Work term report guidelines (updated July 2017)

We hope that writing work-term reports will help you develop your engineering judgment and your writing skills. (Also, work-term reports are required for our accreditation as a co-op university; this accreditation enhances the value of your eventual degree!)

A satisfactory report must explore an engineering decision (or a series of decisions) and justify a choice, either through a comparison with viable alternatives, or by showing how the selection meets a given set of constraints. Well-written text (as also found in a good version control pull request), combined with appropriate figures, is one of the best ways to justify an engineering decision, and serves as documentation for your successors.

Work-term reports should ideally:

  • connect your co-op experiences with your academic curriculum;
  • illustrate how something that you did was engineering, i.e. how it applied mathematically or scientifically determined knowledge (in the broadest sense) to solve a problem;
  • discuss the impact of your work in the broader world; and
  • show some self-reflection about what you have done and what you have learned.

An excellent report will be clear, concise and convincing.  There exist awards for top work-term reports, sponsored by the Sandford Fleming Foundation and various companies.

Some thoughts about communication from Kate Matsudaira, in "Fresh Starts", Communications of the ACM.  October 2016. Volume 59, Number 10: "[... ideas] for improving your working relationships:

  • Improve your communication skills. When you get better at writing email messages, or verbal presentation, you help share information, and this creates better decision making across your whole team."

Report contents

Your work report must describe a design decision (or a series of related smaller decisions) and justify a choice. The justification may either be 1) that the solution is the best one among several viable alternatives, based on sound engineering judgment; or 2) that the solution indeed solves a constrained design problem.

A high-level view of your work report's structure is "context/contents/conclusion".

Provide enough context (including design constraints) to introduce the decision that you are considering. The main content explains the constraints and, if appropriate, the alternatives, including the strengths and weaknesses of each of the alternatives.
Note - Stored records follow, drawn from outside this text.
(** X11.  While the listener is attached, every revision it is sent is
    passed to [onUpdate] in the order it was sent, up to and including
    the first terminal one; that one detaches the listener and ends the
    loading state, and [task] holds the last revision delivered. *)
Theorem updates_follow_the_revisions s path docs :
  listening s = Some path →
  let s' := run s (revisions docs) in
  updates s' = updates s ++ upto_terminal docs
  ∧ listening s' = (if existsb finished docs then None else Some path)
  ∧ isLoading s' = (if existsb finished docs then false else isLoading s)
  ∧ task s' = (match last (upto_terminal docs) with Some d => Some d | None => task s end)
  ∧ error s' = error s.
Proof.
  revert s. induction docs as [|d docs IH]; intros s Hs; cbv zeta.
  { simpl. by rewrite app_nil_r. }
  simpl revisions. simpl upto_terminal. simpl existsb. rewrite run_step.
  assert (deliver s (Snapshot (Some d)) = onNext (Some d) s) as ->
    by (unfold deliver; by rewrite Hs).
  unfold onNext.
  destruct (finished d) eqn:Hd; simpl orb.
  - rewrite run_unattached by done. done.
  - destruct (IH (onUpdate d (setTask (Some d) s)) Hs) as (Hu & Hl & Hi & Ht & He).
    simpl in *. rewrite Hu, Hl, Hi, Ht, He, <- app_assoc. split_and!; try done.
    rewrite last_cons. by destruct (last (upto_terminal docs)).
Qed.

(** X12.  When the first snapshot finds no record and the record appears
    later, its revisions are still delivered, but the hook keeps the error
    'Task not found.' and stays out of the loading state for the rest of
    the subscription. *)
Theorem late_record_keeps_the_error s path docs :
  listening s = Some path →
  let s' := run s (Snapshot None :: revisions docs) in
  updates s' = updates s ++ upto_terminal docs
  ∧ error s' = Some "Task not found."
  ∧ isLoading s' = false.
Proof.
  intros Hs s'. unfold s'. rewrite run_step.
  assert (deliver s (Snapshot None) = setIsLoading false (setError (Some "Task not found.") s))
    as -> by (unfold deliver; by rewrite Hs).
  destruct (run_revisions
              (setIsLoading false (setError (Some "Task not found.") s)) path docs Hs)
    as (Hu & _ & Hi & He).
  rewrite Hu, Hi, He. split_and!; try done. by destruct (existsb finished docs).
Qed.

(** X13.  Without a task id, or without a user, the effect attaches no
    listener: whatever is sent, the hook stays with no task and not
    loading, and keeps the error it had.  The same holds after the cleanup
    of the effect: nothing sent later reaches the callbacks. *)
Theorem nothing_is_delivered_without_a_listener s (taskId : option string)
    (user : option User) evs :
  run (cleanup s) evs = cleanup s
  ∧ (listening s = None →
     taskId = None ∨ taskId = Some "" ∨ user = None →
     run (effect taskId user s) evs = setTask None (setIsLoading false s)).
Proof.
  split; [by apply run_unattached|].
  intros Hs Hno.
  assert (effect taskId user s = setTask None (setIsLoading false s)) as ->.
  { unfold effect. destruct Hno as [-> | [-> | ->]]; [done| |by destruct taskId].
    by destruct user. }
  by apply run_unattached.
Qed.

(** ** The task, its observer and the page *)

Lemma trail_upto_terminal (d0 : TaskDoc) ds :
  Actions.status d0 = "pending" → trail d0 ds → upto_terminal (d0 :: ds) = d0 :: ds.
Proof.
  intros Hp Htrail. simpl. unfold finished at 1. rewrite Hp. simpl.
  by destruct Htrail.
Qed.

(** In the log of a session no revision of a task follows a terminal
    one. *)
Lemma session_log_upto_terminal (calls : list Call)
    (past : gmap (string * string) (@Actions.HistoryDoc number Timestamp DocumentAnalysis))
    (bar : list (@Actions.Lawyer number)) k :
  upto_terminal (writes_to k (Actions.writes (Actions.session calls (Actions.start past bar))))
  = writes_to k (Actions.writes (Actions.session calls (Actions.start past bar))).
Proof.
  pose proof (consistent_session calls _ (consistent_start past bar) k) as Hk.
  destruct (Actions.tasks _ !! k) as [d|].
  - destruct Hk as (d0 & ds & Hp & _ & _ & Htrail & -> & _).
    by apply trail_upto_terminal.
  - by rewrite Hk.
Qed.

(** X14.  An observer that is sent the revisions of a task, as a session
    of submissions wrote them, receives every one of them in write order,
    and is detached exactly when the last one is terminal. *)
Theorem observer_sees_every_revision (calls : list Call)
    (past : gmap (string * string) (@Actions.HistoryDoc number Timestamp DocumentAnalysis))
    (bar : list (@Actions.Lawyer number)) k s path :
  listening s = Some path →
  let written := writes_to k (Actions.writes (Actions.session calls (Actions.start past bar))) in
  updates (run s (revisions written)) = updates s ++ written
  ∧ listening (run s (revisions written))
    = (if existsb (fun d => terminal (Actions.status d)) written then None else Some path).
Proof.
  intros Hs written.
  destruct (run_revisions s path written Hs) as (Hu & Hl & _).
  rewrite Hu, Hl. unfold written. by rewrite session_log_upto_terminal.
Qed.

(** X15.  The page reacts to the terminal revision and to nothing else.
    After the updates of a task of any session have been delivered: if
    the task is failed there is exactly one new toast, 'Analysis Failed',
    with the stored [error], and the upload is cleared; if it is completed
    the page shows the stored [result] with the uploaded file and no toast;
    in both cases the current task id is cleared.  If the task is pending
    or processing the page is as it was. *)
Theorem page_reports_the_outcome_once (calls : list Call)
    (past : gmap (string * string) (@Actions.HistoryDoc number Timestamp DocumentAnalysis))
    (bar : list (@Actions.Lawyer number)) k d s path
    (captured : option VerifierPage.UploadedFile) (p : Page) :
  listening s = Some path →
  updates s = [] →
  Actions.tasks (Actions.db (Actions.session calls (Actions.start past bar))) !! k = Some d →
  let written := writes_to k (Actions.writes (Actions.session calls (Actions.start past bar))) in
  let p' := VerifierPage.after captured (updates (run s (revisions written))) p in
  (Actions.status d = "failed" →
   VerifierPage.toasts p'
   = VerifierPage.toasts p
     ++ [ {| VerifierPage.variant := "destructive";
             VerifierPage.title := "Analysis Failed";
             VerifierPage.description := Actions.error d |} ]
   ∧ is_Some (Actions.error d)
   ∧ VerifierPage.uploadedFile p' = None
   ∧ VerifierPage.currentTaskId p' = None
   ∧ VerifierPage.result p' = VerifierPage.result p)
  ∧ (Actions.status d = "completed" →
     VerifierPage.result p' = Some (Actions.result d, captured)
     ∧ is_Some (Actions.result d)
     ∧ VerifierPage.toasts p' = VerifierPage.toasts p
     ∧ VerifierPage.uploadedFile p' = VerifierPage.uploadedFile p
     ∧ VerifierPage.currentTaskId p' = None)
  ∧ (Actions.status d = "pending" ∨ Actions.status d = "processing" → p' = p).
Proof.
  intros Hs Hnone Hd written p'. subst p' written.
  destruct (run_revisions s path
              (writes_to k (Actions.writes (Actions.session calls (Actions.start past bar)))) Hs)
    as (-> & _).
  rewrite Hnone, session_log_upto_terminal. simpl.
  pose proof (consistent_session calls _ (consistent_start past bar) k) as Hk.
  rewrite Hd in Hk.
  destruct Hk as (d0 & ds & Hp & Hr & He & Htrail & -> & Hlast).
  unfold VerifierPage.after.
  destruct Htrail; simpl in Hlast; simplify_eq; simpl;
    unfold VerifierPage.onTaskUpdate; simpl; rewrite ?Hp; simpl;
    (split_and!; [intros Hst | intros Hst | intros [Hst | Hst]]);
    try (rewrite Hp in Hst); try discriminate Hst; try done;
    rewrite ?Hr, ?He; split_and!; by eauto.
Qed.

End ObserverProperties.

(** * Properties of the role-play flow and actions *)
Section RolePlayProperties.

Import Flows.

Implicit Types (messages rest : list ChatMessage) (first : ChatMessage).

Lemma slice_1_m1_middle {A} (x y : A) (l : list A) : slice_1_m1 (x :: l ++ [y]) = l.
Proof.
  unfold slice_1_m1. simpl. rewrite length_app. simpl.
  replace (length l + 1 - 1) with (length l) by lia.
  rewrite drop_0. apply take_app_length.
Qed.

(** The request for a conversation of a system message, the messages
    [between] and a [final] message. *)
Lemma request_of_conversation first (between : list ChatMessage) (final : ChatMessage) :
  role first = system →
  request (first :: between ++ [final])
  = inr {| req_system := content first;
           req_history := toGenkitMessages between;
           req_prompt := Some {| text := content final |} |}.
Proof.
  intros Hrole. unfold request, toGenkitMessages. simpl. rewrite map_app. simpl.
  rewrite Hrole, last_cons, last_snoc. simpl.
  by rewrite slice_1_m1_middle.
Qed.

(** X16.  For a conversation that starts with a system message, the flow
    sends the content of that message as the system prompt, the last
    message as the prompt and the messages between them, converted in
    order, as the history.  When the system message is the only one, it is
    the last one too: the history is empty and the system text is sent
    again as the prompt. *)
Theorem request_splits_the_conversation first rest :
  role first = system →
  ∃ req,
    request (first :: rest) = inr req
    ∧ req_system req = content first
    ∧ (rest = [] →
       req_history req = [] ∧ req_prompt req = Some {| text := content first |})
    ∧ (∀ between final,
         rest = between ++ [final] →
         req_history req = toGenkitMessages between
         ∧ req_prompt req = Some {| text := content final |}).
Proof.
  intros Hrole. destruct rest as [|second rest] using rev_ind.
  - eexists. unfold request. simpl. rewrite Hrole. split; [done|]. simpl.
    split; [done|]. split; [done|]. intros between final Hrest.
    by destruct between.
  - eexists. rewrite request_of_conversation by done. split; [done|]. simpl.
    split; [done|]. split; [intros Hrest; by destruct rest|].
    intros between final Hrest. by apply app_inj_tail in Hrest as [-> ->].
Qed.

(** X17.  The history the simulator page builds always passes the guard of
    the flow: the model is called exactly once, with the page's system
    prompt, the earlier messages as history and the new message of the
    user as prompt.  The action resolves to the text of the model, or to
    an [{ error }] that starts with 'Failed to continue role play. '. *)
Theorem page_history_reaches_the_model (generate : GenerateRequest → Promise (option string))
    (systemPrompt : string) messages (userMessage : ChatMessage) :
  let req := {| req_system := systemPrompt;
                req_history := toGenkitMessages messages;
                req_prompt := Some {| text := content userMessage |} |} in
  let outcome :=
    RolePlay.continue_with generate
      (Some (RolePlay.fullChatHistory systemPrompt messages userMessage)) in
  snd outcome = [req]
  ∧ fst outcome
    = match generate req with
      | Fulfilled (Some output) =>
          if Actions.falsy output
          then Fulfilled (ErrorValue
                 ("Failed to continue role play. " +:+
                  "The AI failed to generate a response. This may be due to the content filter."))
          else Fulfilled (Value output)
      | Fulfilled None =>
          Fulfilled (ErrorValue
            ("Failed to continue role play. " +:+
             "The AI failed to generate a response. This may be due to the content filter."))
      | Rejected m => Fulfilled (ErrorValue ("Failed to continue role play. " +:+ m))
      | Forever => Forever
      end.
Proof.
  intros req outcome.
  pose proof (request_of_conversation {| role := system; content := systemPrompt |}
                messages userMessage eq_refl) as Hreq.
  simpl in Hreq. fold req in Hreq.
  unfold outcome, RolePlay.continue_with, RolePlay.continueExistingRolePlay,
    RolePlay.fullChatHistory, continueRolePlay, caught, continueRolePlayFlow.
  rewrite Hreq. simpl.
  destruct (generate req) as [[output|]|m|]; simpl; try done.
  by destruct (Actions.falsy output).
Qed.

(** X18.  [continueExistingRolePlay] over the flow never rejects and calls
    the model at most once.  Without messages it answers 'Conversation
    history is required.'; when the first message is not a system message
    it answers 'Failed to continue role play. Conversation must start with
    a system message.'; in both cases the model is not called. *)
Theorem bad_conversation_is_refused (generate : GenerateRequest → Promise (option string))
    (messages : option (list ChatMessage)) :
  let outcome := RolePlay.continue_with generate messages in
  (∀ e, fst outcome ≠ Rejected e)
  ∧ length (snd outcome) ≤ 1
  ∧ (messages = None ∨ messages = Some [] →
     outcome = (Fulfilled (ErrorValue "Conversation history is required."), []))
  ∧ (∀ first rest,
       messages = Some (first :: rest) →
       role first ≠ system →
       outcome
       = (Fulfilled (ErrorValue
            "Failed to continue role play. Conversation must start with a system message."),
          [])).
Proof.
  intros outcome. unfold outcome, RolePlay.continue_with, RolePlay.continueExistingRolePlay,
    continueRolePlay, caught, continueRolePlayFlow.
  split_and!.
  - intros e. destruct messages as [[|first rest]|]; simpl; try done.
    destruct (request (first :: rest)) as [m|req]; simpl; [done|].
    destruct (generate req) as [[output|]|m|]; simpl; try done.
    by destruct (Actions.falsy output).
  - destruct messages as [[|first rest]|]; simpl; try lia.
    destruct (request (first :: rest)) as [m|req]; simpl; [lia|].
    destruct (generate req) as [[output|]|m|]; simpl; try lia.
    destruct (Actions.falsy output); simpl; lia.
  - by intros [-> | ->].
  - intros first rest -> Hrole. unfold request. simpl.
    by destruct (role first).
Qed.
Conclude by justifying your solution and discussing its impact. Include references as needed.

Here is a list of possible categories of work reports. This list is not exhaustive; contact the work-term report coordinator for clarifications. A work-term report may belong to several of these categories.

  • What I did last summer. An analysis of engineering problems that I solved.
  • Why my boss is wrong. Proposal of a better solution to a real problem; your solution need not be implemented.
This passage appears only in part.